C. Pair-Charge Locking

• The correlation coefficient $\Lambda$ between hole density and the pair wavefunction amplitude is strongly positive at low temperatures and decreases as temperature rises.
• This confirms that the superconducting order parameter is "locked" to the charge inhomogeneities. The pairing nucleates on the holes; the holes do not merely sit in a pre-existing superconducting sea.

D. Temperature Regimes

1. $T/t > 0.2$: Weak correlations, no significant clustering, negligible pairing.
2. $0.03 < T/t < 0.2$ (Pseudogap/Intermediate): Strong AFM correlations build up. Holes form fluctuating clusters. Pairing is strong but localized on these clusters (fragmented condensate).
3. $T/t < 0.03$: Stripe order sets in. Clusters merge into stripes. Pairing becomes delocalized and coherent across the system.

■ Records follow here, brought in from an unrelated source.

(* ===== verification/Pipeline.v ===== *)
(** * The insert pipeline

    The goroutines of [src/pkg/pgmodel/sql_ingest.go] and the channels between
    them: any number of concurrent calls of [InsertData], one insert routine per
    metric, and the copiers.  A state is a [world]; [exec] runs the next atomic
    piece of one goroutine, chosen by the scheduler's [action], and gives [None]
    when that goroutine is blocked or the action does not apply.  Channels have
    the capacities of the code. *)
From S2P Require Import Prelude Labels ClockCache MetricCache SampleIter SeriesIds Inserter.

Module Pipe.
Import Smp Sid Ins.

Section pipeline.
Context {F D C : Type} `{GoSort} `{MC.MetricCacheOps C}.
Context (conn : Conn F D) (asyncAcks : bool) (numCopiers : nat).

(** The local variables of a call of [InsertData]: its argument in the order the
    map is walked, the part of it not yet sent, what the wait at its end read from
    the error channel, and its return value. *)
Record frame := MkFrame {
  f_rows : list (string * list (samplesInfo F));
  f_todo : list (string * list (samplesInfo F));
  f_waited : option (option goerror);
  f_result : option (nat * option goerror);
}.

Inductive routine :=
  | RStart (errTo : task)
  | RLoop (h : insertHandler F) (hot : bool)
  | RFail (err : goerror)
  | RDone.

Record inserter := MkInserter { i_chan : chan F; i_routine : routine }.

Record world := MkWorld {
  w_db : D;
  w_calls : calls;
  w_frames : list frame;
  w_inserters : gmap string inserter;
  w_copy : list (copyRequest F);
  w_copying : list (copyRequest F);
  w_names : C;
  w_signal : bool;
  w_inserted : Z;
}.

Definition init (d : D) (names : C) : world := MkWorld d ∅ [] ∅ [] [] names false 0.

(** [runtime.GOMAXPROCS(-1)], falling back to [NumCPU] and to one. *)
Definition max_procs (gomaxprocs numCPU : Z) : nat :=
  let maxProcs := if (gomaxprocs <=? 0)%Z then numCPU else gomaxprocs in
  Z.to_nat (if (maxProcs <=? 0)%Z then 1 else maxProcs).

Definition ConnectionsPerProc : nat := 5.

(** The number of copiers and the world the inserter starts in; an incomplete
    metric creation is recovered first. *)
Definition newPgxInserter (gomaxprocs numCPU : Z) (d : D) (names : C) : D * res (nat * world) :=
  let maxProcs := max_procs gomaxprocs numCPU in
  match CompleteMetricCreation conn d with
  | (d, Some err) => (d, Err err)
  | (d, None) => (d, Ok (maxProcs * ConnectionsPerProc - maxProcs, init d names))
  end.

(** ** Goroutines that call [InsertData] *)

Definition numRows (f : frame) : nat := sum_list_nat ((λ p, num_rows p.2) <$> f_rows f).

(** The start of [InsertData]; the argument is a map, so its keys are distinct. *)
Definition InsertData (rows : list (string * list (samplesInfo F))) (w : world) : option (res world) :=
  if decide (NoDup rows.*1) then
    Some (Ok (MkWorld (w_db w)
      (<[length (w_frames w) := MkReplyTo (Z.of_nat (length rows)) None false]> (w_calls w))
      (w_frames w ++ [MkFrame rows rows None None]) (w_inserters w) (w_copy w) (w_copying w)
      (w_names w) (w_signal w) (w_inserted w)))
  else None.

Definition getMetricInserter (ins : gmap string inserter) (metric : string) (errTo : task)
    : gmap string inserter :=
  match ins !! metric with
  | Some _ => ins
  | None => <[metric := MkInserter (MkChan [] false) (RStart errTo)]> ins
  end.

Definition chan_cap : nat := Z.to_nat 1000.

(** One turn of the loop of [InsertData]: [insertMetricData] for the next metric. *)
Definition insertMetricData (c : nat) (w : world) : option (res world) :=
  match w_frames w !! c with
  | Some (MkFrame rows ((metric, data) :: todo) waited result) =>
      let ins := getMetricInserter (w_inserters w) metric (Some c) in
      match ins !! metric with
      | Some (MkInserter (MkChan q cl) r) =>
          if cl : bool then Some (Panic "send on closed channel")
          else if bool_decide (length q < chan_cap) then
            Some (Ok (MkWorld (w_db w) (w_calls w)
              (<[c := MkFrame rows todo waited result]> (w_frames w))
              (<[metric := MkInserter (MkChan (q ++ [MkReq metric data (Some c)]) cl) r]> ins)
              (w_copy w) (w_copying w) (w_names w) (w_signal w) (w_inserted w)))
          else None
      | None => None
      end
  | _ => None
  end.

(** [workFinished.Wait()], the read of the error channel and its close; in the
    synchronous case this is also the return. *)
Definition wait_finished (c : nat) (w : world) : option (res world) :=
  match w_frames w !! c, w_calls w !! c with
  | Some (MkFrame rows [] None result), Some (MkReplyTo 0 err _) =>
      let n := numRows (MkFrame rows [] None result) in
      Some (Ok (MkWorld (w_db w) (<[c := MkReplyTo 0 None true]> (w_calls w))
        (<[c := MkFrame rows [] (Some err)
                  (if asyncAcks then result else Some (n, err))]> (w_frames w))
        (w_inserters w) (w_copy w) (w_copying w) (w_names w) (w_signal w)
        (if asyncAcks && bool_decide (err = None) then w_inserted w + Z.of_nat n else w_inserted w)))
  | _, _ => None
  end.

(** With [asyncAcks] the call returns while the wait goes on in a goroutine. *)
Definition return_async (c : nat) (w : world) : option (res world) :=
  match w_frames w !! c with
  | Some (MkFrame rows [] waited None) =>
      if asyncAcks then
        Some (Ok (MkWorld (w_db w) (w_calls w)
          (<[c := MkFrame rows [] waited (Some (numRows (MkFrame rows [] waited None), None))]> (w_frames w))
          (w_inserters w) (w_copy w) (w_copying w) (w_names w) (w_signal w) (w_inserted w)))
      else None
  | _ => None
  end.

(** ** The insert routine of a metric *)

Definition set_routine (m : string) (ch : chan F) (r : routine) (d : D) (cs : calls)
    (copy : list (copyRequest F)) (names : C) (signal : bool) (w : world) : world :=
  MkWorld d cs (w_frames w) (<[m := MkInserter ch r]> (w_inserters w)) copy (w_copying w)
    names signal (w_inserted w).

(** [runInserterRoutine] up to its loop, or to [runInserterRoutineFailure]. *)
Definition routine_begin (m : string) (w : world) : option (res world) :=
  match w_inserters w !! m with
  | Some (MkInserter ch (RStart errTo)) =>
      Some (let* (d, cs, names, signal, o) :=
              routine_start conn (w_db w) (w_calls w) (w_names w) (w_signal w) m errTo in
            Ok (set_routine m ch (match o with inl h => RLoop h false | inr err => RFail err end)
                  d cs (w_copy w) names signal w))
  | _ => None
  end.

(** One turn of the routine; a send to the copiers blocks when their channel is full. *)
Definition routine_step (m : string) (w : world) : option (res world) :=
  match w_inserters w !! m with
  | Some (MkInserter ch (RLoop h hot)) =>
      match routine_turn conn (MkShared (w_db w) (w_calls w) (w_copy w)) h hot ch with
      | None => None
      | Some (Panic p) => Some (Panic p)
      | Some (Err e) => Some (Err e)
      | Some (Ok (s, ch, o)) =>
          if bool_decide (length (sh_copiers s) ≤ numCopiers) then
            Some (Ok (set_routine m ch (match o with Some (h, hot) => RLoop h hot | None => RDone end)
              (sh_db s) (sh_calls s) (sh_copiers s) (w_names w) (w_signal w) w))
          else None
      end
  | Some (MkInserter ch (RFail err)) =>
      match ch with
      | MkChan (req :: q) cl =>
          Some (let* cs := routine_failure_turn err (w_calls w) req in
                Ok (set_routine m (MkChan q cl) (RFail err) (w_db w) cs (w_copy w)
                      (w_names w) (w_signal w) w))
      | MkChan [] cl =>
          if cl : bool then Some (Ok (set_routine m ch RDone (w_db w) (w_calls w) (w_copy w)
                                 (w_names w) (w_signal w) w))
          else None
      end
  | _ => None
  end.

(** ** The copiers *)

Definition copier_receive (w : world) : option (res world) :=
  match w_copy w with
  | cr :: copy =>
      if bool_decide (length (w_copying w) < numCopiers) then
        Some (Ok (MkWorld (w_db w) (w_calls w) (w_frames w) (w_inserters w) copy
          (w_copying w ++ [cr]) (w_names w) (w_signal w) (w_inserted w)))
      else None
  | [] => None
  end.

Definition copier_insert (i : nat) (w : world) : option (res world) :=
  match w_copying w !! i with
  | Some cr =>
      Some (let* (d, cs, _) := runInserter_turn conn (w_db w) (w_calls w) cr in
            Ok (MkWorld d cs (w_frames w) (w_inserters w) (w_copy w) (delete i (w_copying w))
                  (w_names w) (w_signal w) (w_inserted w)))
  | None => None
  end.

(** [runCompleteMetricCreationWorker] takes the signal; an error is only logged. *)
Definition complete_metric_creation (w : world) : option (res world) :=
  if w_signal w then
    Some (Ok (MkWorld (CompleteMetricCreation conn (w_db w)).1 (w_calls w) (w_frames w) (w_inserters w) (w_copy w) (w_copying w)
            (w_names w) false (w_inserted w)))
  else None.

(** ** The scheduler *)

Inductive action :=
  | ACall (rows : list (string * list (samplesInfo F)))
  | ASend (c : nat)
  | AWait (c : nat)
  | AReturn (c : nat)
  | ABegin (m : string)
  | ATurn (m : string)
  | AReceive
  | AInsert (i : nat)
  | ASignal.

Definition exec (a : action) (w : world) : option (res world) :=
  match a with
  | ACall rows => InsertData rows w
  | ASend c => insertMetricData c w
  | AWait c => wait_finished c w
  | AReturn c => return_async c w
  | ABegin m => routine_begin m w
  | ATurn m => routine_step m w
  | AReceive => copier_receive w
  | AInsert i => copier_insert i w
  | ASignal => complete_metric_creation w
  end.

(** The data [Ingest] hands over: series with samples, interned labels, no ids. *)
Definition data_good (p : string * list (samplesInfo F)) : Prop := req_good p.1 (MkReq p.1 p.2 None).

Definition good_action (a : action) : Prop :=
  match a with ACall rows => Forall data_good rows | _ => True end.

5. Significance and Implications

• Unifying Experimental Observations: The findings provide a theoretical basis for several experimental anomalies in cuprates:
  • STM: Explains the observation of "nanoscale phase separation" and local pairing gaps above $T_c$ (e.g., in BSCCO), showing that pairing can exist locally on clusters before global coherence is established.
  • NMR: Supports evidence of charge clustering and "disconnected metallic islands" in lightly doped systems.
  • Strange Metal: Suggests that charge inhomogeneity is a crucial ingredient for the strange metal regime, supporting recent mesoscopic theories.
• Microscopic Picture: The paper proposes a clear narrative: Magnetic correlations at intermediate temperatures drive hole attraction $\rightarrow$ formation of hole clusters $\rightarrow$ local pairing on these clusters $\rightarrow$ tunneling/hybridization between clusters $\rightarrow$ global coherent superconductivity (stripes).
• Methodological Advance: It demonstrates the power of METTS in resolving the interplay between charge order and superconductivity at finite temperatures, a regime difficult to access with traditional ground-state methods like DMRG.

In conclusion, the paper establishes that the parent state of the superconducting stripe phase is a disordered, charge-inhomogeneous state with localized pairs, and that the transition to superconductivity is a process of establishing coherence between these pre-formed local pairs.